[Dataset entries]
(* ===== verification/Layout.v ===== *)
(** * Packed structures

    The on-disk and device-shared structures are declared in C as lists of
    fields, packed or naturally aligned, so the offset of a field is the sum
    of the sizes before it.  A structure type is the list of its fields in
    the order of the declaration; a structure value is its bytes. *)

From S2P Require Import Prelude.

Inductive ctype := U8 | U16 | U32 | U64 | Pad (n : Z) | ArrU32 (n : Z).

Definition ctype_size (t : ctype) : Z :=
  match t with U8 => 1 | U16 => 2 | U32 => 4 | U64 => 8 | Pad n => n | ArrU32 n => 4 * n end.

Abbreviation struct := (list (string * ctype)).

Fixpoint sizeof (st : struct) : Z :=
  match st with [] => 0 | (_, t) :: st => ctype_size t + sizeof st end.

(** Offset and size of a field; a name that is not declared gets the offset
    past the end (no structure below is asked for one). *)
Fixpoint offsetof (st : struct) (f : string) : Z :=
  match st with
  | [] => 0
  | (g, t) :: st => if String.eqb f g then 0 else ctype_size t + offsetof st f
  end.

Fixpoint fieldsize (st : struct) (f : string) : Z :=
  match st with
  | [] => 0
  | (g, t) :: st => if String.eqb f g then ctype_size t else fieldsize st f
  end.

(** [v.f] and [v.f = x] *)
Definition get_field (st : struct) (f : string) (v : list byte) : Z :=
  get_le v (offsetof st f) (Z.to_nat (fieldsize st f)).
Definition set_field (st : struct) (f : string) (v : list byte) (x : Z) : list byte :=
  put_le v (offsetof st f) (Z.to_nat (fieldsize st f)) x.

(** [v.f[i]] for an array of [uint32_t]; an index outside the array has no
    defined value. *)
Definition array_length (st : struct) (f : string) : Z := fieldsize st f / 4.
Definition get_elem {S} (st : struct) (f : string) (v : list byte) (i : Z) : prog S Z :=
  defined ((0 <=? i) && (i <? array_length st f));;
  mret (get_le v (offsetof st f + 4 * i) 4).

(** [layout] computes the offsets and sizes of a goal. *)
Ltac layout :=
  repeat match goal with
    | |- context [offsetof ?st ?f] =>
        let v := eval vm_compute in (offsetof st f) in change (offsetof st f) with v
    | |- context [fieldsize ?st ?f] =>
        let v := eval vm_compute in (fieldsize st f) in change (fieldsize st f) with v
    | |- context [array_length ?st ?f] =>
        let v := eval vm_compute in (array_length st f) in change (array_length st f) with v
    | |- context [sizeof ?st] =>
        let v := eval vm_compute in (sizeof st) in change (sizeof st) with v
    end.

Section layout.
Context {S : Type}.

Lemma get_elem_inside st f v i (s : S) :
  0 <= i < array_length st f →
  get_elem st f v i s = (Done (get_le v (offsetof st f + 4 * i) 4), s).
Proof. intros. unfold get_elem. rewrite bind_defined; [done|lia]. Qed.

Lemma get_elem_outside st f v i (s : S) :
  i < 0 ∨ array_length st f <= i → get_elem st f v i s = (Stop Undefined, s).
Proof.
  intros. unfold get_elem. replace (_ && _) with false by lia. done.
Qed.
End layout.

**PROBLEM DESCRIPTION:**
Beginning at the line above with "(** [layout] computes" and finishing at the line with "[fieldsize ?st ?f] =>", return each line exactly and return nothing else.

**EXPECTED ANSWER:**
(** [layout] computes the offsets and sizes of a goal. *)
Ltac layout :=
  repeat match goal with
    | |- context [offsetof ?st ?f] =>
        let v := eval vm_compute in (offsetof st f) in change (offsetof st f) with v
    | |- context [fieldsize ?st ?f] =>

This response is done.